**YOUR TASK**
Find every line in the data that contains the word "pose". Return each of those lines.

[Saved data entries]
◇ ◇ ◇ ◇ ◇ ◇ ◇

Lemma conflicts_spec : exists conflicts,
  try_map (reuse_diagnostics sources targets) (btree_list (reused target_matches)) = Ok conflicts /\
  forall d, d ∈ concat conflicts <-> d ∈ concat (map conflict_diagnostics sources).
Proof using Type.
  assert (forall e, e ∈ btree_list (reused target_matches) -> exists s, sources !! fst e = Some s /\
    reuse_diagnostics sources targets e = Ok (conflict_diagnostics s)) as He.
  { intros [i ks] Hin%btree_list_elem. rewrite reused_lookup in Hin.
    destruct (positions (uses_at i) targets) as [|k l] eqn:E; [done|]. cbn [is_empty] in Hin. injection Hin as <-.
    assert (k ∈ positions (uses_at i) targets) as Hk by (rewrite E; by left).
    apply positions_elem in Hk as (t & _ & Ht). unfold uses_at in Ht. pose proof (chosen_at_spec t) as Hc.
    destruct (chosen_at t) as [indices|]; [|done]. destruct Hc as (ss & _ & Hm). apply try_map_Ok in Hm.
    apply list_elem_of_lookup in Ht as [j Hj]. destruct (Forall2_lookup_l _ _ _ _ _ Hm Hj) as (s & _ & Hs%index_Ok).
    exists s. split; [done|]. rewrite <-E. by apply reuse_diagnostics_spec. }
  destruct (try_map_total (reuse_diagnostics sources targets) (btree_list (reused target_matches))) as [conflicts Hc].
  { intros e Hin. destruct (He e Hin) as (s & _ & ->). by eexists. }
  exists conflicts. split; [done|]. apply try_map_Ok in Hc. intros d. rewrite !concat_elem. setoid_rewrite list_elem_of_fmap. split.
  - intros (ds & [j Hj]%list_elem_of_lookup & Hd). destruct (Forall2_lookup_r _ _ _ _ _ Hc Hj) as (e & Hin & Hr).
    apply list_elem_of_lookup_2, He in Hin as (s & Hs & Hr'). rewrite Hr in Hr'. injection Hr' as ->.
    exists (conflict_diagnostics s). split; [|done]. exists s. split; [done|]. by eapply list_elem_of_lookup_2.
  - intros (ds & (s & -> & [i Hi]%list_elem_of_lookup) & Hd). exists (conflict_diagnostics s). split; [|done].
    assert ((i, positions (uses_at i) targets) ∈ btree_list (reused target_matches)) as Hin.
    { apply btree_list_elem. rewrite reused_lookup. destruct (positions (uses_at i) targets) eqn:E; [|done].
      pose proof (users_positions i s Hi) as Hu. rewrite E in Hu. injection Hu as Hu. unfold conflict_diagnostics in Hd.
      rewrite <-Hu in Hd. by apply elem_of_nil in Hd. }
    apply list_elem_of_lookup in Hin as [j Hj]. destruct (Forall2_lookup_l _ _ _ _ _ Hc Hj) as (ds' & Hds & Hr).
    rewrite (reuse_diagnostics_spec i s Hi) in Hr. injection Hr as ->. by eapply list_elem_of_lookup_2.
Qed.

(** ** Unused sources *)

Definition unused (s : SourceTensor) : Prop := users s = [].
#[export] Instance unused_dec s : Decision (unused s).
Proof using Type. unfold unused. apply _. Defined.

Definition extra_of (s : SourceTensor) : PlanDiagnostic :=
  PlanDiagnostic_new match policy with RejectExtra => Error | AllowExtra => Warning end ExtraSource (source_name s) []
    (Message "inventory tensor was not selected by the target contract").

Lemma used_at_spec i :
  i ∈ concat (map snd (btree_list target_matches)) <-> exists t, t ∈ targets /\ uses_at i t.
Proof using Type.
  rewrite concat_elem. setoid_rewrite list_elem_of_fmap. split.
  - intros (indices & ([k indices'] & -> & Hin) & Hi). apply btree_list_elem, target_matches_lookup in Hin as (t & Ht & Hc).
    exists t. split; [by eapply list_elem_of_lookup_2|]. unfold uses_at. by rewrite Hc.
  - intros (t & [k Hk]%list_elem_of_lookup & Hu). unfold uses_at in Hu. destruct (chosen_at t) as [indices|] eqn:E; [|done].
    exists indices. split; [|done]. exists (k, indices). split; [done|]. apply btree_list_elem, target_matches_lookup.
    by exists t.
Qed.

Lemma unused_positions :
  filter (fun i => i ∉ (list_to_set (concat (map snd (btree_list target_matches))) : gset nat)) (seq 0 (length sources)) =
  positions unused sources.
Proof using Type.
  apply sorted_lt_unique; [|apply positions_sorted|].
  - apply nat_sorted_ord. generalize 0%nat. induction (length sources) as [|n IH]; intros start; [constructor|].
    cbn [seq]. rewrite filter_cons. case_decide; [|apply IH]. constructor; [apply IH|]. apply Forall_forall.
    intros i [_ Hi%elem_of_seq]%list_elem_of_filter. lia.
  - intros i. rewrite list_elem_of_filter, elem_of_list_to_set, used_at_spec, elem_of_seq, positions_elem. split.
    + intros [Hn [_ Hi]]. destruct (lookup_lt_is_Some_2 sources i ltac:(lia)) as [s Hs]. exists s. split; [done|].
      unfold unused, users. apply filter_nil_none. intros t Ht Hu. apply Hn. exists t. split; [done|].
      by apply (uses_at_spec i s).
    + intros (s & Hs & Hu). split; [|apply lookup_lt_Some in Hs; lia]. intros (t & Ht & Hut).
      apply (uses_at_spec i s t Hs) in Hut. assert (t ∈ users s) as Hin by (by apply list_elem_of_filter).
      rewrite Hu in Hin. by apply elem_of_nil in Hin.
Qed.
(* ===== verification/PlannerBuild.v ===== *)
(** * The plan that is built, and plans read back *)

From S2P Require Import Prelude Errors Tensor Identity Order Representation Quantization.
From S2P Require Import Strides Facts Operation Graph Recipe Plan Planner PlannerSpecs.
From Stdlib Require Strings.String.
Local Open Scope N_scope.

(** ** Bindings *)

Section Bindings.
Context (reserves : TargetTensor -> bool) (sources : list SourceTensor) (targets : list TargetTensor).

#[local] Notation chosen := (chosen reserves sources targets).

(** The bindings of the targets, in order. *)
Definition bindings_of : list Binding :=
  omap (fun t => (fun ss => {| binding_sources := ss; binding_target := t |}) <$> chosen t) targets.

(** No binding is without sources. *)
Definition bound_nonempty : Prop := forall t, t ∈ targets -> chosen t <> Some [].

Lemma bindings_of_elem b :
  b ∈ bindings_of <-> binding_target b ∈ targets /\ chosen (binding_target b) = Some (binding_sources b).
Proof using Type.
  unfold bindings_of. rewrite list_elem_of_omap. split.
  - intros (t & Ht & Hb). destruct (chosen t) as [ss|] eqn:E; [|done]. by injection Hb as <-.
  - intros [Ht Hc]. exists (binding_target b). split; [done|]. rewrite Hc. by destruct b.
Qed.

Lemma bindings_of_names t : t ∈ map binding_target bindings_of -> t ∈ targets.
Proof using Type. intros (b & -> & Hb)%list_elem_of_fmap. by apply bindings_of_elem in Hb as [? _]. Qed.

Lemma bindings_of_sorted : StronglySorted target_le targets -> StronglySorted binding_le bindings_of.
Proof using Type.
  intros Hs. unfold bindings_of. generalize chosen. intros f. induction Hs as [|t l _ IH Ht]; [constructor|]. csimpl.
  destruct (f t) as [ss|]; csimpl; [|done]. constructor; [done|]. apply Forall_forall.
  intros b (t' & Ht' & E)%list_elem_of_omap. destruct (f t'); [|done]. injection E as <-. rewrite Forall_forall in Ht.
  by apply Ht.
Qed.

Context (Hd : NoDup (map target_name targets)).

Lemma bindings_of_distinct : NoDup (map (fun b => target_name (binding_target b)) bindings_of).
Proof using Hd.
  unfold bindings_of. clear -Hd. generalize chosen. intros f. induction targets as [|t l IH]; [constructor|].
  cbn [map] in Hd. apply NoDup_cons in Hd as [Ht Hd']. csimpl. destruct (f t) as [ss|]; csimpl; [|by apply IH].
  constructor; [|by apply IH]. intros (b & Hb & Hin)%list_elem_of_fmap. apply Ht, list_elem_of_fmap.
  apply list_elem_of_omap in Hin as (t' & Ht' & E). destruct (f t'); [|done]. injection E as <-. by exists t'.
Qed.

◇ ◇ ◇ ◇ ◇ ◇ ◇

**YOUR RESPONSE**
    apply positions_elem in Hk as (t & _ & Ht). unfold uses_at in Ht. pose proof (chosen_at_spec t) as Hc.
      pose proof (users_positions i s Hi) as Hu. rewrite E in Hu. injection Hu as Hu. unfold conflict_diagnostics in Hd.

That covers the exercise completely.